▸ TASK INPUTS
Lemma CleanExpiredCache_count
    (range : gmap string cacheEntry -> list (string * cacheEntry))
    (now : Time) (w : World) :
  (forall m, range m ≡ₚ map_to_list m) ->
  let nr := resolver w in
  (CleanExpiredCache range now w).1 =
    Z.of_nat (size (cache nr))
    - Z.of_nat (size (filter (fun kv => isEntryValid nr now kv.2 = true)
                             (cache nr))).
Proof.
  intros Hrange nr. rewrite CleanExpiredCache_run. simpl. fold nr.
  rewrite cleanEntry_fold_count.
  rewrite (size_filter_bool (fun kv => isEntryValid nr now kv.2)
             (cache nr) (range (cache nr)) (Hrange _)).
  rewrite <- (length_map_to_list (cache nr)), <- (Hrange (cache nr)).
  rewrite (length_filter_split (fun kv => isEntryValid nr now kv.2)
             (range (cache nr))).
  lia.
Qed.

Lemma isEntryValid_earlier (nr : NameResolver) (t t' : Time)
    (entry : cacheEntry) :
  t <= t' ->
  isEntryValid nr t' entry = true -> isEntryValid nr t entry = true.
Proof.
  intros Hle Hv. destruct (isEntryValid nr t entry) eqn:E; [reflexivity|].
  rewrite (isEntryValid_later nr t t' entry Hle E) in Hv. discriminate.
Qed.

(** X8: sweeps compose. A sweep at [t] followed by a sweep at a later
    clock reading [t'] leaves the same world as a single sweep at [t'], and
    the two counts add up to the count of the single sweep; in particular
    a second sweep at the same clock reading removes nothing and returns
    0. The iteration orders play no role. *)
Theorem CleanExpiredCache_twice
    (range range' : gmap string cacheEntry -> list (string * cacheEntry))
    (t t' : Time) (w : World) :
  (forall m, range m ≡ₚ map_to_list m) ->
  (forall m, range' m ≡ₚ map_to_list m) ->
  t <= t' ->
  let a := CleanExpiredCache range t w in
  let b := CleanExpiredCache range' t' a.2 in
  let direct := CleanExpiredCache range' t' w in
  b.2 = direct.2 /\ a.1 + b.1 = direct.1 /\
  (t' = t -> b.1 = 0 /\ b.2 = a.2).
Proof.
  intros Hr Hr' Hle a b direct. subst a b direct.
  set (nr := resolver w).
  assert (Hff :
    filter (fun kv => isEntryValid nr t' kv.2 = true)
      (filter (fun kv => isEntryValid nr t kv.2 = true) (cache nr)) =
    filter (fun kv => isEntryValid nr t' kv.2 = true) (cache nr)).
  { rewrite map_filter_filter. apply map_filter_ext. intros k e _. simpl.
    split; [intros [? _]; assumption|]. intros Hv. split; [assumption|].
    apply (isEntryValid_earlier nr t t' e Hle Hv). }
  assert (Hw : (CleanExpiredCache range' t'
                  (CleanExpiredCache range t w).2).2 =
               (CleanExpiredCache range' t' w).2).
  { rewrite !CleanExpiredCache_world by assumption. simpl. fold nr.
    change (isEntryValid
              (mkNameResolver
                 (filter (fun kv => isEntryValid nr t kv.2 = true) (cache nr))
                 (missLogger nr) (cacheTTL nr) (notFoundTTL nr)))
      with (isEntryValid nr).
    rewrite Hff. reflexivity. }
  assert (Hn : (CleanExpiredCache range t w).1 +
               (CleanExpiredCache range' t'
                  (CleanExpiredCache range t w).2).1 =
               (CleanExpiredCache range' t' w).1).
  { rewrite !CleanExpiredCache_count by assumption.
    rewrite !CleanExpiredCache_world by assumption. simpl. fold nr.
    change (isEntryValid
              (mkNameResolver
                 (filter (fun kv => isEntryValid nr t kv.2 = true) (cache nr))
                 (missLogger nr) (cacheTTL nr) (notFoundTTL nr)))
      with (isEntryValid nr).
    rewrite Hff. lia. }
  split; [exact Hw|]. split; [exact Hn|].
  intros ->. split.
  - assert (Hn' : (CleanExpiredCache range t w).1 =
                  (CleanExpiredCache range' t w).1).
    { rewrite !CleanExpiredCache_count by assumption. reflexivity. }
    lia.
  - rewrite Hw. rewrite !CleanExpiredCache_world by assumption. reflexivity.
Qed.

==

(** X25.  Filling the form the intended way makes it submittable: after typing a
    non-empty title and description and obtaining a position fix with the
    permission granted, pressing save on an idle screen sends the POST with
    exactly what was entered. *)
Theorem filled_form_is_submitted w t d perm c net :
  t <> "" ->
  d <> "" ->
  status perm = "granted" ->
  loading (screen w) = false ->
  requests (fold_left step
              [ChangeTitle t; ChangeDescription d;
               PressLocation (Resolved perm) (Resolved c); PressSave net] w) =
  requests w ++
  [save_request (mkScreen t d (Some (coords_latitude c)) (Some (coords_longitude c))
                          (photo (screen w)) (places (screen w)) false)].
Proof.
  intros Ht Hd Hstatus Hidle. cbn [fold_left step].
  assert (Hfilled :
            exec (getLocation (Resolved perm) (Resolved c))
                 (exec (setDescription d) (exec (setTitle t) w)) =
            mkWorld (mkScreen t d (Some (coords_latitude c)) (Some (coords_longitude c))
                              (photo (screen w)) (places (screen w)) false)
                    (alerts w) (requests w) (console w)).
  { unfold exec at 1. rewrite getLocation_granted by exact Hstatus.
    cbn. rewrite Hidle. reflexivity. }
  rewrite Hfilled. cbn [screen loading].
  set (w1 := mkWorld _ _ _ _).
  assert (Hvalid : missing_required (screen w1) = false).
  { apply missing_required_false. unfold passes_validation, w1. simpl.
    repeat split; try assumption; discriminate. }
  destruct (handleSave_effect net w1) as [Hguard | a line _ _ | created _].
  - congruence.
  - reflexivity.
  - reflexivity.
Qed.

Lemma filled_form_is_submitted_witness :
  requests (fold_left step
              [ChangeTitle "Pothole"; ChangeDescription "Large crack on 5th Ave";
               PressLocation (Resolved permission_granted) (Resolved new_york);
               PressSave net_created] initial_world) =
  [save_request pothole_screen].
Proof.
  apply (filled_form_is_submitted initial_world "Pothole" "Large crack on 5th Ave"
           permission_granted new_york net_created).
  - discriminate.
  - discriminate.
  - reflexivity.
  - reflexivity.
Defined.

* * *

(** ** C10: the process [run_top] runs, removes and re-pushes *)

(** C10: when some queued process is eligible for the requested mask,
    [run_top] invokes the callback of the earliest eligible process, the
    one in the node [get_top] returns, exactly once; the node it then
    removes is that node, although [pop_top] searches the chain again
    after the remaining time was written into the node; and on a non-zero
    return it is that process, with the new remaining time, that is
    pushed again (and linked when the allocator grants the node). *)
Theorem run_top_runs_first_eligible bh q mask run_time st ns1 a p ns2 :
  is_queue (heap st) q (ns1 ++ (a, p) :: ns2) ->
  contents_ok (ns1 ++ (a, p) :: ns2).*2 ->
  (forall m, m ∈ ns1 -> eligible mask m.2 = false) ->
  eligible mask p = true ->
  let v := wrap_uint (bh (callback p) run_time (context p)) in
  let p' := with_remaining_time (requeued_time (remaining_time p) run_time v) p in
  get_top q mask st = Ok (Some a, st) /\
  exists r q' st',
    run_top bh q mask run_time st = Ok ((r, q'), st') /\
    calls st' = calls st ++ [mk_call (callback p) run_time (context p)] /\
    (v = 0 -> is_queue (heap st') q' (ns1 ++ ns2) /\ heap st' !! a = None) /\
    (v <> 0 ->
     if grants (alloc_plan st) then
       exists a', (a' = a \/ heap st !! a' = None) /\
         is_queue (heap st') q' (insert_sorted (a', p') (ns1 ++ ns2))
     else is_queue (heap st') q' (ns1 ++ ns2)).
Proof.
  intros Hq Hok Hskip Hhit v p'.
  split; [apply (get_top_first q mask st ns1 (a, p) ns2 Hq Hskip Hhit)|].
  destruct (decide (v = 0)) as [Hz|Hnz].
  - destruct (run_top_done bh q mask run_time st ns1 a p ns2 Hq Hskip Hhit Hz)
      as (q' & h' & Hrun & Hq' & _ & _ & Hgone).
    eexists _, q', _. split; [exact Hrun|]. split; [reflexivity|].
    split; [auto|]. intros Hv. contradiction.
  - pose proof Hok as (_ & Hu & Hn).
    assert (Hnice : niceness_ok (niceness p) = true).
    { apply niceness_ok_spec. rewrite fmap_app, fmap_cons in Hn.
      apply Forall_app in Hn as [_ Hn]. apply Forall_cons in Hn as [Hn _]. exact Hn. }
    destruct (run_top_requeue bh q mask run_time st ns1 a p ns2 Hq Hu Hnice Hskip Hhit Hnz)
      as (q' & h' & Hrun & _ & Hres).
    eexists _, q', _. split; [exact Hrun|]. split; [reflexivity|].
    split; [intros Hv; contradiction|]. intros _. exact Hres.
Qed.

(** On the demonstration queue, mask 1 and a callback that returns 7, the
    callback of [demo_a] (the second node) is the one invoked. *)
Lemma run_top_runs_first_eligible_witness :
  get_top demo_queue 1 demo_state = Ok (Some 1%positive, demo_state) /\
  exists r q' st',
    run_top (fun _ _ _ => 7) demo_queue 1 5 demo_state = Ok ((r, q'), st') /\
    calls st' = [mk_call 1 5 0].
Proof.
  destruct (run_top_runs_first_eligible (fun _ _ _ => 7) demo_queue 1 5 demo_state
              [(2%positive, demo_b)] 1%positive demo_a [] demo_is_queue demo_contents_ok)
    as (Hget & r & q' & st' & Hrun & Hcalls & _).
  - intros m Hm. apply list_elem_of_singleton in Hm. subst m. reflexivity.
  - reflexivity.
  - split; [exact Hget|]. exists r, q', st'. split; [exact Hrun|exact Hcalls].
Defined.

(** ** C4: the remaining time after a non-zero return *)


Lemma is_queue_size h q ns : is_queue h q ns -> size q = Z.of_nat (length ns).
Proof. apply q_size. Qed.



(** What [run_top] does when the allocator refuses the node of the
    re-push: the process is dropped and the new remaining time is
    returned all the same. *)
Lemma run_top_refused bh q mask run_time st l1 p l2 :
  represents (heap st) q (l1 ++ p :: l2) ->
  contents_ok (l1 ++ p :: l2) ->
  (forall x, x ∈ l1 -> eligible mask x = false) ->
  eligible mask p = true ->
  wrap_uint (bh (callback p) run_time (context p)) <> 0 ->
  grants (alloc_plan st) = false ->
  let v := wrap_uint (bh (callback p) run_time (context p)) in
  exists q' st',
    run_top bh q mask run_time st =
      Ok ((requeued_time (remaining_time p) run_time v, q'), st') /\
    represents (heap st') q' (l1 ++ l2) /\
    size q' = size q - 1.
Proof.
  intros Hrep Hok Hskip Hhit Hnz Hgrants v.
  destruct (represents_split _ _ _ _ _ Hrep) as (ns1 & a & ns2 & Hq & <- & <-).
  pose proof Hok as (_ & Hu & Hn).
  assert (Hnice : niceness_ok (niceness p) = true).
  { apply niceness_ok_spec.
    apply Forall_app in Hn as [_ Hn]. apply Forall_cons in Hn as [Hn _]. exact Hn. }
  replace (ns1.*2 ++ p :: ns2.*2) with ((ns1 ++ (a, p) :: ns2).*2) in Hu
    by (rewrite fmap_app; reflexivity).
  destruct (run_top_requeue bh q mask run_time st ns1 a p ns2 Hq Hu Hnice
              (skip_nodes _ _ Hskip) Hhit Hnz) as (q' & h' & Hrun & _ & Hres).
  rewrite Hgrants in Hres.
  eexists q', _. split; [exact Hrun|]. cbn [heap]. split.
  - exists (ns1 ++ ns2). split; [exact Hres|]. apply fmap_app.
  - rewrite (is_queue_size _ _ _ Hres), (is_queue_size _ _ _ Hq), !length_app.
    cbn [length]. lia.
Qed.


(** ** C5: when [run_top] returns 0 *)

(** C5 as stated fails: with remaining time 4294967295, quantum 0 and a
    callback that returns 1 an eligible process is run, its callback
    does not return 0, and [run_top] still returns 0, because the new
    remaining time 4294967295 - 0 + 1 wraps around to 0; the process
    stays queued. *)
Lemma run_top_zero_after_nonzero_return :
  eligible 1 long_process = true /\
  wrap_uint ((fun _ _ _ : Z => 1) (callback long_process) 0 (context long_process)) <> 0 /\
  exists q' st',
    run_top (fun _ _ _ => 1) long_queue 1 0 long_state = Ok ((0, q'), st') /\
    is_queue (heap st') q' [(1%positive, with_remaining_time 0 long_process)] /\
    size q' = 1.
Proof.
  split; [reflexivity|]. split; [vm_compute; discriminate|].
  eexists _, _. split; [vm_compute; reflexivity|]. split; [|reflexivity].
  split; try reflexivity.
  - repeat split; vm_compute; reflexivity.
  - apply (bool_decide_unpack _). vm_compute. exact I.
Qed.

▸ WHAT YOU WILL DO
In the listing above, locate the line containing "split; [intros [?" and the line containing "(CleanExpiredCache range' t' w).2).". Extract those two lines and every line between them, exactly as written, and only those.

▸ RESULT OF THE EXERCISE
    split; [intros [? _]; assumption|]. intros Hv. split; [assumption|].
    apply (isEntryValid_earlier nr t t' e Hle Hv). }
  assert (Hw : (CleanExpiredCache range' t'
                  (CleanExpiredCache range t w).2).2 =
               (CleanExpiredCache range' t' w).2).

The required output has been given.